(Items from a data source)
----------------------------------------

(** * sqlalchemy_multidb_manager: the TTL pool cache and the session factory

    A shallow embedding of [db_cacher.py] (class [IndividualTTLCache]) and
    [db_factory.py] (class [DatabaseManager]).

    - Python objects with mutable attributes are records threaded through a
      small state-and-exception monad [Py].
    - The dictionary [_connections] is a [gmap] from tenant keys to
      [_pool_connection] named tuples.
    - [time.time()] returns a finite float; the code only compares such
      values with [<] and never adds to them, so a reading is modelled as a
      rational [Q] (every finite float is one, and the comparison is exact).
      Each operation that reads the clock takes the reading as an argument.
    - SQLAlchemy is an external collaborator: an [Engine] is the record of the
      arguments [create_engine] received, and the calls that can fail there
      ([create_engine], [connect], [sessionmaker], the session constructor)
      take their outcome from an environment [Env].
    - Every method is modelled as one atomic step; the interleaving of the
      sweeper thread with foreground calls inside a method is not modelled. *)

From Stdlib Require Import ZArith QArith Lqa String List Lia.
From stdpp Require Import base option gmap strings list.

Local Open Scope Z_scope.

(** ** Python values, exceptions and the effect monad *)

Module Py.

(** The exception classes the two files can meet.  [BaseExceptionOnly]
    stands for the classes that derive from [BaseException] but not from
    [Exception] (KeyboardInterrupt, SystemExit, asyncio.CancelledError). *)
Inductive ExcClass :=
| SQLAlchemyError
| KeyError
| TypeError
| IndexError
| OverflowError
| OtherException
| BaseExceptionOnly.
(** The texts handed to [bot.send_message], in order. *)
Definition sent_text (a : action) : option str :=
  match a with
  | SendMessage _ t _ => Some t
  | _ => None
  end.

Definition sent (tr : list action) : list str := omap sent_text tr.

(** ** Data carried by the two transports *)

(** An attribute as [getattr]/[hasattr] see it: absent, [None], or a string. *)
Inductive attr :=
| Absent
| IsNone
| Str (s : str).

(** [new_message.sender]: a user or channel entity. *)
Record Sender := {
  first_name : attr;
  username : attr
}.

(** The channel message an event carries ([event.message]); Telethon
    gives every message its [date]. *)
Record Message := {
  sender : option Sender;
  text : option str;
  date : datetime
}.

(** An update of the bot API with the message it carries, if any.  A
    message that reaches the bot in [update.message] has its sender, of
    which the source reads [from_user.id]. *)
Module Bot.
Record Message := {
  from_user_id : Z;
  text : option str
}.
Record Update := {
  update_id : Z;
  message : option Message
}.
End Bot.

(** ** The monitor object *)

Record PublicChannelMonitor := {
  api_id : Z;
  api_hash : str;
  phone_number : str;
  bot_token : str;
  user_id : Z;
  channel_username : str;
  notification_interval : Z;
  client : bool;                (* [None] or a [TelegramClient] *)
  bot : bool;                   (* [None] or a [Bot] *)
  notification_active : bool;
  stop_requested : bool;
  session_path : str
}.

Definition set_flags (self : PublicChannelMonitor) (active stop : bool)
  : PublicChannelMonitor :=
  {| api_id := api_id self; api_hash := api_hash self;
     phone_number := phone_number self; bot_token := bot_token self;
     user_id := user_id self; channel_username := channel_username self;
     notification_interval := notification_interval self;
     client := client self; bot := bot self;
     notification_active := active; stop_requested := stop;
     session_path := session_path self |}.

Definition set_client (self : PublicChannelMonitor) (c b : bool)
  : PublicChannelMonitor :=
  {| api_id := api_id self; api_hash := api_hash self;
     phone_number := phone_number self; bot_token := bot_token self;
     user_id := user_id self; channel_username := channel_username self;
     notification_interval := notification_interval self;
     client := c; bot := b;
     notification_active := notification_active self;
     stop_requested := stop_requested self;
     session_path := session_path self |}.

(** ** Configuration: [__init__] and [_validate_config] *)

(** [os.environ] as a map, and [os.getenv(name, dflt)]. *)
Definition environ_get (environ : gmap str str) (name : str) : option str :=
  environ !! name.

Definition getenv (environ : gmap str str) (name dflt : str) : str :=
  default dflt (environ_get environ name).

(** The values of [required_vars]: integers and strings. *)
Inductive pyval :=
| PInt (z : Z)
| PStr (s : str).

Definition py_bool (v : pyval) : bool :=
  match v with
  | PInt z => negb (z =? 0)
  | PStr s => truthy s
  end.

Definition is_int_zero (v : pyval) : bool :=
  match v with
  | PInt z => z =? 0
  | PStr _ => false
  end.

(** The condition of the list comprehension of [_validate_config]. *)
Definition is_missing (v : pyval) : bool :=
  negb (py_bool v) || is_int_zero v.

Definition required_vars (self : PublicChannelMonitor) : list (str * pyval) :=
  [ (py "API_ID", PInt (api_id self));
    (py "API_HASH", PStr (api_hash self));
    (py "PHONE_NUMBER", PStr (phone_number self));
    (py "BOT_TOKEN", PStr (bot_token self));
    (py "USER_ID", PInt (user_id self));
    (py "CHANNEL_USERNAME", PStr (channel_username self)) ].

Definition missing_vars (self : PublicChannelMonitor) : list str :=
  map fst (List.filter (fun kv => is_missing (snd kv)) (required_vars self)).

Definition missing_message (missing : list str) : str :=
  f_string [py "Missing required environment variables: "; join (py ", ") missing].

(** [_validate_config]: the log lines it writes and the exception it
    raises, if any. *)
Definition _validate_config (self : PublicChannelMonitor)
  : list action * option exn :=
  let missing := missing_vars self in
  match missing with
  | _ :: _ =>
      ([Log ERROR (missing_message missing)],
       Some (ValueError (missing_message missing)))
  | [] => ([Log INFO (py "Configuration validated successfully")], None)
  end.

Section Config.
Context `{Builtins}.

(** [int(os.getenv(name, dflt))]. *)
Definition int_getenv (environ : gmap str str) (name dflt : str) : exn + Z :=
  let s := getenv environ name dflt in
  match py_int s with
  | Some z => inr z
  | None =>
      inl (ValueError (f_string [py "invalid literal for int() with base 10: ";
                                 py_repr s]))
  end.

(** [PublicChannelMonitor()]: the trace of the constructor and either the
    exception it raises or the object it builds. *)
Definition __init__ (environ : gmap str str)
  : list action * (exn + PublicChannelMonitor) :=
  match int_getenv environ (py "API_ID") (py "0") with
  | inl e => ([], inl e)
  | inr the_api_id =>
  let the_api_hash := getenv environ (py "API_HASH") [] in
  let the_phone_number := getenv environ (py "PHONE_NUMBER") [] in
  let the_bot_token := getenv environ (py "BOT_TOKEN") [] in
  match int_getenv environ (py "USER_ID") (py "0") with
  | inl e => ([], inl e)
  | inr the_user_id =>
  let the_channel_username := getenv environ (py "CHANNEL_USERNAME") [] in
  match int_getenv environ (py "NOTIFICATION_INTERVAL") (py "30") with
  | inl e => ([], inl e)
  | inr the_interval =>
  let self :=
    {| api_id := the_api_id; api_hash := the_api_hash;
       phone_number := the_phone_number; bot_token := the_bot_token;
       user_id := the_user_id; channel_username := the_channel_username;
       notification_interval := the_interval;
       client := false; bot := false;
       notification_active := false; stop_requested := false;
       session_path := py "/app/sessions/telegram_session" |} in
  match _validate_config self with
  | (tr, Some e) => (tr, inl e)
  | (tr, None) => (tr, inr self)
  end
  end end end.
End Config.
(** * computeSales.py: a shallow embedding and its verified properties

    The program joins a product price catalogue with a list of sale
    records, both decoded from JSON, and reports the total.  The
    embedding follows the Python source function by function:

    - decoded JSON documents are values of [json]; a Python [float] is an
      IEEE 754 binary64 number, taken from the standard library's
      executable specification [SpecFloat] (precision 53, [emax] 1024);
      a Python [int] is a [Z];
    - an exception is a value of [exn]; a statement that can raise
      returns an [outcome]; what is printed is a list of [event]s, kept
      even when the call ends by raising;
    - a [dict] is an insertion-ordered association list over the hashable
      values ([key]);
    - [open] followed by [json.load] is one reading of the file system,
      passed in as a function from file names to outcomes;
    - a [str] is a [string], one character of the model for one
      character of the text;
    - standard output and the report file are the environment's:
      whether standard output can encode a text, and how opening and
      writing the report file ends, are parameters of the development;
    - the two conversions from text, [int(str)] and [float(str)], are the
      interpreter's; they are parameters of the development, so every
      theorem holds whatever they answer. *)

From Stdlib Require Import ZArith List String Ascii Bool Lia.
From Stdlib Require Import SpecFloat DecimalString DecimalN.
Import ListNotations.

Local Open Scope string_scope.
Local Open Scope Z_scope.
Local Set Warnings "-register-all".

(** ** Python floats: IEEE 754 binary64 *)

Definition float : Type := spec_float.

Definition prec : Z := 53.
Definition emax : Z := 1024.

Definition fadd : float -> float -> float := SFadd prec emax.
Definition fsub : float -> float -> float := SFsub prec emax.
Definition fmul : float -> float -> float := SFmul prec emax.

(** The literal [0.0]. *)
Definition fzero : float := S754_zero false.

(** A binary64 value in canonical form (every Python float is one). *)
Definition is_binary64 (x : float) : bool := valid_binary prec emax x.

Definition is_finite (x : float) : bool :=
  match x with
  | S754_zero _ | S754_finite _ _ _ => true
  | S754_infinity _ | S754_nan => false
  end.

(** ** Decoded JSON documents *)

Inductive json : Type :=
| JNull                                  (* None *)
| JBool (b : bool)                       (* True, False *)
| JInt (z : Z)                           (* int, unbounded *)
| JFloat (f : float)                     (* float, with NaN and the infinities *)
| JStr (s : string)                      (* str *)
| JArr (items : list json)               (* list *)
| JObj (fields : list (string * json)).  (* dict with str keys, in order *)

(** ** Exceptions

    One constructor per place an exception can come from; [class_of]
    gives the class the [except] clauses test. *)

Inductive exn_class : Type :=
| KeyError | ValueError | TypeError | OverflowError
| FileNotFoundError | JSONDecodeError | UnicodeDecodeError
| UnicodeEncodeError | PermissionError | SystemExit.

Inductive exn : Type :=
| KeyError_missing (k : json)            (* d[k], k absent *)
| TypeError_subscript (v : json)         (* v[k], v not a dict *)
| TypeError_iter (v : json)              (* for _ in v, v not iterable *)
| TypeError_unhashable (v : json)        (* v used as a dict key *)
| TypeError_convert (v : json)           (* int(v), float(v): no number in v *)
| ValueError_literal (s : string)        (* int(s), float(s): s is no numeral *)
| ValueError_nan                         (* int(nan) *)
| ValueError_raised (msg : string)       (* raise ValueError(msg) *)
| OverflowError_infinity                 (* int(inf), int(-inf) *)
| OverflowError_int_too_large            (* an int beyond the float range *)
| UnicodeEncodeError_print (v : json)    (* print(f"...{v}"), stdout cannot encode v *)
| IOError (c : exn_class)                (* raised by open, json.load or write *)
| SystemExit_code (status : Z).          (* sys.exit(status) *)

Definition class_of (e : exn) : exn_class :=
  match e with
  | KeyError_missing _ => KeyError
  | TypeError_subscript _ | TypeError_iter _
  | TypeError_unhashable _ | TypeError_convert _ => TypeError
  | ValueError_literal _ | ValueError_nan | ValueError_raised _ => ValueError
  | OverflowError_infinity | OverflowError_int_too_large => OverflowError
  | UnicodeEncodeError_print _ => UnicodeEncodeError
  | IOError c => c
  | SystemExit_code _ => SystemExit
  end.
(** One uninterrupted stretch of a task; [now] is the clock while it runs.
    - [Received]: the name is checked and the document read;
    - [Loaded]: the array is back, the item is built and pushed and the
      write is asked for;
    - [Saving]: the write lands and the response goes out. *)
Definition step_task (now : N) (t : RegisterTask) (d : CacheDir) : CacheDir * RegisterTask :=
  match t with
  | Received name descr file =>
      match name with
      | JString s =>
          if negb (truthy name) || bool_decide (trim s = "") then
            (d, Finished (mkResponse 400 (ErrorJson "inventory_name is required")))
          else (d, Loaded s descr file (loadInventory d))
      | _ => (d, Finished (mkResponse 400 (ErrorJson "inventory_name is required")))
      end
  | Loaded s descr file items =>
      let newId := pretty now in
      let newItem :=
        mkItem newId s (Some (description_or_empty descr))
               (filename <$> file)
               (match file with Some _ => Some (photo_url newId) | None => None end) in
      (d, Saving newItem (items ++ [newItem]))
  | Saving newItem items =>
      (saveInventory items d, Finished (mkResponse 201 (ItemJson newItem)))
  | Finished r => (d, Finished r)
  end.

(** The directory and the tasks of the requests being served. *)
Definition System : Type := CacheDir * list RegisterTask.

(** The event loop runs the next stretch of task [k]. *)
Definition run_task (k : nat) (now : N) (s : System) : System :=
  match s.2 !! k with
  | None => s
  | Some t =>
      let '(d', t') := step_task now t s.1 in
      (d', <[k := t']> s.2)
  end.

(** A schedule names, stretch after stretch, the task that runs and the
    clock reading at that moment. *)
Definition run (schedule : list (nat * N)) (s : System) : System :=
  foldl (λ s '(k, now), run_task k now s) s schedule.

(** The schedule that serves the requests one after the other: the three
    stretches of the first task at the first clock reading, then those of
    the second, and so on; [k] is the index of the first task. *)
Fixpoint serial (k : nat) (times : list N) : list (nat * N) :=
  match times with
  | [] => []
  | now :: rest => (k, now) :: (k, now) :: (k, now) :: serial (S k) rest
  end.

(** A registration whose name passes the check: the string of the name, the
    description field and [req.file]. *)
Record Registration := mkRegistration {
  reg_name : string;
  reg_description : jsval;
  reg_file : option File
}.

(** Its task, as the request arrives. *)
Definition received (r : Registration) : RegisterTask :=
  Received (JString (reg_name r)) (reg_description r) (reg_file r).

(** The item the handler builds for it at clock reading [now]. *)
Definition new_item (r : Registration) (now : N) : Item :=
  mkItem (pretty now) (reg_name r) (Some (description_or_empty (reg_description r)))
         (filename <$> reg_file r)
         (match reg_file r with Some _ => Some (photo_url (pretty now)) | None => None end).

(** ** Properties of a directory *)

(** Every non-null [photoFilename] of the persisted collection names a file
    of the cache directory. *)
Definition references_resolve (d : CacheDir) : Prop :=
  ∀ it name, it ∈ loadInventory d → photoFilename it = Some name →
    is_Some (files d !! name).

(** No two items of the persisted collection refer to one photo. *)
Definition photos_unshared (d : CacheDir) : Prop :=
  ∀ j1 j2 it1 it2 name,
    loadInventory d !! j1 = Some it1 → loadInventory d !! j2 = Some it2 →
    photoFilename it1 = Some name → photoFilename it2 = Some name → j1 = j2.

(** No two items of the persisted collection share an id. *)
Definition ids_distinct (d : CacheDir) : Prop :=
  NoDup (id <$> loadInventory d).

(** The name is missing for [POST /register], in the words of its
    contract: absent, empty or blank. *)
Definition absent_or_blank (name : jsval) : bool :=
  match name with
  | JUndefined | JNull => true
  | JString s => blank s
  end.

(** ** GET /inventory *)

(** An entry of the listing: the item without its [photoFilename]. *)
Record PublicItem := mkPublicItem {
  public_id : string;
  public_inventory_name : string;
  public_description : option string;
  public_photoUrl : option string
}.

Definition public (item : Item) : PublicItem :=
  mkPublicItem (id item) (inventory_name item) (description item) (photoUrl item).

Definition list_inventory (d : CacheDir) : list PublicItem :=
  let items := loadInventory d in
  public <$> items.

(** ** GET /inventory/:id *)

Definition get_item (i : string) (d : CacheDir) : Response :=
  let items := loadInventory d in
  match findItem items i with
  | None => mkResponse 404 (ErrorJson "Item not found")
  | Some (_, item) => mkResponse 200 (ItemJson item)
  end.

(** ** POST /search *)

(** The link added to the description:
    [`<br><a href="${item.photoUrl}">Photo link</a>`]. *)
Definition photo_link (url : string) : string :=
  "<br><a href=" +:+ String JSON.dquote url +:+ String JSON.dquote ">Photo link</a>".

(** The page of the result, with [description] already extended. *)
Definition search_page (item : Item) (description : string) : string :=
  String JSON.newline "    <h1>Search result</h1>"
  +:+ String JSON.newline "    <p><strong>ID:</strong> " +:+ id item +:+ "</p>"
  +:+ String JSON.newline "    <p><strong>Name:</strong> " +:+ inventory_name item +:+ "</p>"
  +:+ String JSON.newline "    <p><strong>Description:</strong> " +:+ description +:+ "</p>"
  +:+ String JSON.newline "  ".

(** The answer of [res.status(n).send(text)]. *)
Record Page := mkPage {
  page_status : nat;
  page_text : string
}.

(** [i] is [req.body.id] and [has_photo] the truthiness of
    [req.body.has_photo].  An id that is not a string is [===] to no stored
    id. *)
Definition search (i : jsval) (has_photo : bool) (d : CacheDir) : Page :=
  let items := loadInventory d in
  let item :=
    match i with
    | JString s => findItem items s
    | _ => None
    end in
  match item with
  | None => mkPage 404 "Item not found"
  | Some (_, item) =>
      let description := match description item with Some s => s | None => "" end in
      let description :=
        match photoUrl item with
        | Some (String _ _ as url) =>
            if has_photo then description +:+ photo_link url else description
        | _ => description
        end in
      mkPage 200 (search_page item description)
  end.

(** ** The application: routes in the order of their registration

    A request carries its method, its path as the routes see it, the fields
    of its parsed body and, for a multipart body, the photo part; the clock
    readings and the random draw its handling will meet ride along. *)

Inductive Method := GET | HEAD | POST | PUT | DELETE | PATCH | OPTIONS.

Global Instance Method_eq_dec : EqDecision Method.
Proof. solve_decision. Defined.

Inductive Path :=
  | RegisterPath                      (* /register *)
  | InventoryPath                     (* /inventory *)
  | ItemPath (i : string)             (* /inventory/:id *)
  | ItemPhotoPath (i : string)        (* /inventory/:id/photo *)
  | SearchPath                        (* /search *)
  | Elsewhere.                        (* any other path, the two HTML forms
                                         and /docs apart *)

Record Request := mkRequest {
  method : Method;
  path : Path;
  body_inventory_name : jsval;
  body_description : jsval;
  body_id : jsval;
  body_has_photo : bool;
  photo : option Upload;
  clock_at_upload : N;
  random_draw : N;
  clock_at_handler : N
}.

(** What goes back to the client; for [HEAD] it goes without its body. *)
Inductive Reply :=
  | Json (o : Outcome)
  | Listing (entries : list PublicItem)
  | Html (p : Page).

(** The methods a route is registered for. *)
Inductive Verb := OnGet | OnPost | OnPut | OnDelete | OnAll.

(** [route._handles_method]: a [HEAD] request is served by the [get]
    handler. *)
Definition handles (v : Verb) (m : Method) : bool :=
  match v, m with
  | OnAll, _ => true
  | OnGet, (GET | HEAD) => true
  | OnPost, POST => true
  | OnPut, PUT => true
  | OnDelete, DELETE => true
  | _, _ => false
  end.

(** The path patterns of the routes, and [app.use] without a path. *)
Inductive Pattern :=
  | AtRegister | AtInventory | AtItem | AtItemPhoto | AtSearch | Anywhere.

Definition matches (pat : Pattern) (p : Path) : bool :=
  match pat, p with
  | Anywhere, _ => true
  | AtRegister, RegisterPath => true
  | AtInventory, InventoryPath => true
  | AtItem, ItemPath _ => true
  | AtItemPhoto, ItemPhotoPath _ => true
  | AtSearch, SearchPath => true
  | _, _ => false
  end.

(** [req.params.id] *)
Definition params_id (p : Path) : string :=
  match p with
  | ItemPath i | ItemPhotoPath i => i
  | _ => ""
  end.

(** A handler answers, or hands the request on with [next()] ([None]). *)
Definition Handler : Type := Request → CacheDir → CacheDir * option Reply.

Record Layer := mkLayer {
  verb : Verb;
  pattern : Pattern;
  handler : Handler
}.

(** The guards registered with [app.all]: the methods on the list go on to
    the next layer, every other is answered 405. *)
Definition only (allowed : list Method) : Handler :=
  λ req d,
    if bool_decide (method req ∈ allowed) then (d, None)
    else (d, Some (Json (Responded (mkResponse 405 (ErrorJson "Method not allowed"))))).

----------------------------------------

Above are the records; copy every line in them that holds the word "OnAll".

Inductive Verb := OnGet | OnPost | OnPut | OnDelete | OnAll.
  | OnAll, _ => true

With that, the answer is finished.